== Segment start ==

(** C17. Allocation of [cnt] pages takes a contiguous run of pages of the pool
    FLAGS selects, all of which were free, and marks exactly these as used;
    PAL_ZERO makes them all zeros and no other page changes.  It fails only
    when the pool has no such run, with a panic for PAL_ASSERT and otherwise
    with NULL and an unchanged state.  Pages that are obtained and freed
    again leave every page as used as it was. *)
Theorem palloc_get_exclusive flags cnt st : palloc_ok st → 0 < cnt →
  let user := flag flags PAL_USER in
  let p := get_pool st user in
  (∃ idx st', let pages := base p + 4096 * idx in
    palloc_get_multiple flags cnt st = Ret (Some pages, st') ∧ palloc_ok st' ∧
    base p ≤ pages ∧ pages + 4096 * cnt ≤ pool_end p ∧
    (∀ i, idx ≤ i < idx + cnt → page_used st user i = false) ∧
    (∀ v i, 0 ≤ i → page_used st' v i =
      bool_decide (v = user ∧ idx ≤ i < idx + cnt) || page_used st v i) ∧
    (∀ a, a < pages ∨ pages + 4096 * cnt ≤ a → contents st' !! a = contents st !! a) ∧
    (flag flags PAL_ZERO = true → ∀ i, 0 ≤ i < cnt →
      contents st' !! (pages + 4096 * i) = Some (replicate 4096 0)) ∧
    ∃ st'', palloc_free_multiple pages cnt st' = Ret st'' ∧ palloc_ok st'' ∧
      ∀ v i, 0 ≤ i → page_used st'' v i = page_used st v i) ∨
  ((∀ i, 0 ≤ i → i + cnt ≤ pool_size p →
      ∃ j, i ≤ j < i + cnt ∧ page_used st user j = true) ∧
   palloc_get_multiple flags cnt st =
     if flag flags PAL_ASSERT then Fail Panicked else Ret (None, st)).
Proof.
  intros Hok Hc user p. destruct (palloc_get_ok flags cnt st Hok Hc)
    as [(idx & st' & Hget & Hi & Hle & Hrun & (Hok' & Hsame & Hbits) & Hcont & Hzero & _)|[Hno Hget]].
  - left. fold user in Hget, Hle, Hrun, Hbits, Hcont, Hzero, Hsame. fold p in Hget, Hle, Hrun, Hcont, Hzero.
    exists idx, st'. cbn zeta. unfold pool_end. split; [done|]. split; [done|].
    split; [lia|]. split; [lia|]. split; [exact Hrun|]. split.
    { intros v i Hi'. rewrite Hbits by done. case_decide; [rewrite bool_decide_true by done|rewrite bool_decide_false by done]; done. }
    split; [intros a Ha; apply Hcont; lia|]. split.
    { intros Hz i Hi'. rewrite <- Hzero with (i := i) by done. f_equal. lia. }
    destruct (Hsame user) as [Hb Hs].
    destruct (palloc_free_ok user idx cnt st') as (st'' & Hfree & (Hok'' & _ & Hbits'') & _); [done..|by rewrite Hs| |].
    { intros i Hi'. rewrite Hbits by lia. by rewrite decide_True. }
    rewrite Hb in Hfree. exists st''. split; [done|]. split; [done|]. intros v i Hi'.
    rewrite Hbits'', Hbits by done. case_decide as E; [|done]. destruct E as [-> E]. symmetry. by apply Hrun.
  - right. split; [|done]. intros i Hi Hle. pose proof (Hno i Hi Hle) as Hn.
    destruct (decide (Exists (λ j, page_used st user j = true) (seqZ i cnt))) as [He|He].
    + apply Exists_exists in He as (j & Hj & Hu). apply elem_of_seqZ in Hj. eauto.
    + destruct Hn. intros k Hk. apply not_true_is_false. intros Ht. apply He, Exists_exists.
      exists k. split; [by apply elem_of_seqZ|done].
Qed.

== Segment end ==

## Directions
Give the complete material back, word for word.

## Solution for this exercise
(** C17. Allocation of [cnt] pages takes a contiguous run of pages of the pool
    FLAGS selects, all of which were free, and marks exactly these as used;
    PAL_ZERO makes them all zeros and no other page changes.  It fails only
    when the pool has no such run, with a panic for PAL_ASSERT and otherwise
    with NULL and an unchanged state.  Pages that are obtained and freed
    again leave every page as used as it was. *)
Theorem palloc_get_exclusive flags cnt st : palloc_ok st → 0 < cnt →
  let user := flag flags PAL_USER in
  let p := get_pool st user in
  (∃ idx st', let pages := base p + 4096 * idx in
    palloc_get_multiple flags cnt st = Ret (Some pages, st') ∧ palloc_ok st' ∧
    base p ≤ pages ∧ pages + 4096 * cnt ≤ pool_end p ∧
    (∀ i, idx ≤ i < idx + cnt → page_used st user i = false) ∧
    (∀ v i, 0 ≤ i → page_used st' v i =
      bool_decide (v = user ∧ idx ≤ i < idx + cnt) || page_used st v i) ∧
    (∀ a, a < pages ∨ pages + 4096 * cnt ≤ a → contents st' !! a = contents st !! a) ∧
    (flag flags PAL_ZERO = true → ∀ i, 0 ≤ i < cnt →
      contents st' !! (pages + 4096 * i) = Some (replicate 4096 0)) ∧
    ∃ st'', palloc_free_multiple pages cnt st' = Ret st'' ∧ palloc_ok st'' ∧
      ∀ v i, 0 ≤ i → page_used st'' v i = page_used st v i) ∨
  ((∀ i, 0 ≤ i → i + cnt ≤ pool_size p →
      ∃ j, i ≤ j < i + cnt ∧ page_used st user j = true) ∧
   palloc_get_multiple flags cnt st =
     if flag flags PAL_ASSERT then Fail Panicked else Ret (None, st)).
Proof.
  intros Hok Hc user p. destruct (palloc_get_ok flags cnt st Hok Hc)
    as [(idx & st' & Hget & Hi & Hle & Hrun & (Hok' & Hsame & Hbits) & Hcont & Hzero & _)|[Hno Hget]].
  - left. fold user in Hget, Hle, Hrun, Hbits, Hcont, Hzero, Hsame. fold p in Hget, Hle, Hrun, Hcont, Hzero.
    exists idx, st'. cbn zeta. unfold pool_end. split; [done|]. split; [done|].
    split; [lia|]. split; [lia|]. split; [exact Hrun|]. split.
    { intros v i Hi'. rewrite Hbits by done. case_decide; [rewrite bool_decide_true by done|rewrite bool_decide_false by done]; done. }
    split; [intros a Ha; apply Hcont; lia|]. split.
    { intros Hz i Hi'. rewrite <- Hzero with (i := i) by done. f_equal. lia. }
    destruct (Hsame user) as [Hb Hs].
    destruct (palloc_free_ok user idx cnt st') as (st'' & Hfree & (Hok'' & _ & Hbits'') & _); [done..|by rewrite Hs| |].
    { intros i Hi'. rewrite Hbits by lia. by rewrite decide_True. }
    rewrite Hb in Hfree. exists st''. split; [done|]. split; [done|]. intros v i Hi'.
    rewrite Hbits'', Hbits by done. case_decide as E; [|done]. destruct E as [-> E]. symmetry. by apply Hrun.
  - right. split; [|done]. intros i Hi Hle. pose proof (Hno i Hi Hle) as Hn.
    destruct (decide (Exists (λ j, page_used st user j = true) (seqZ i cnt))) as [He|He].
    + apply Exists_exists in He as (j & Hj & Hu). apply elem_of_seqZ in Hj. eauto.
    + destruct Hn. intros k Hk. apply not_true_is_false. intros Ht. apply He, Exists_exists.
      exists k. split; [by apply elem_of_seqZ|done].
Qed.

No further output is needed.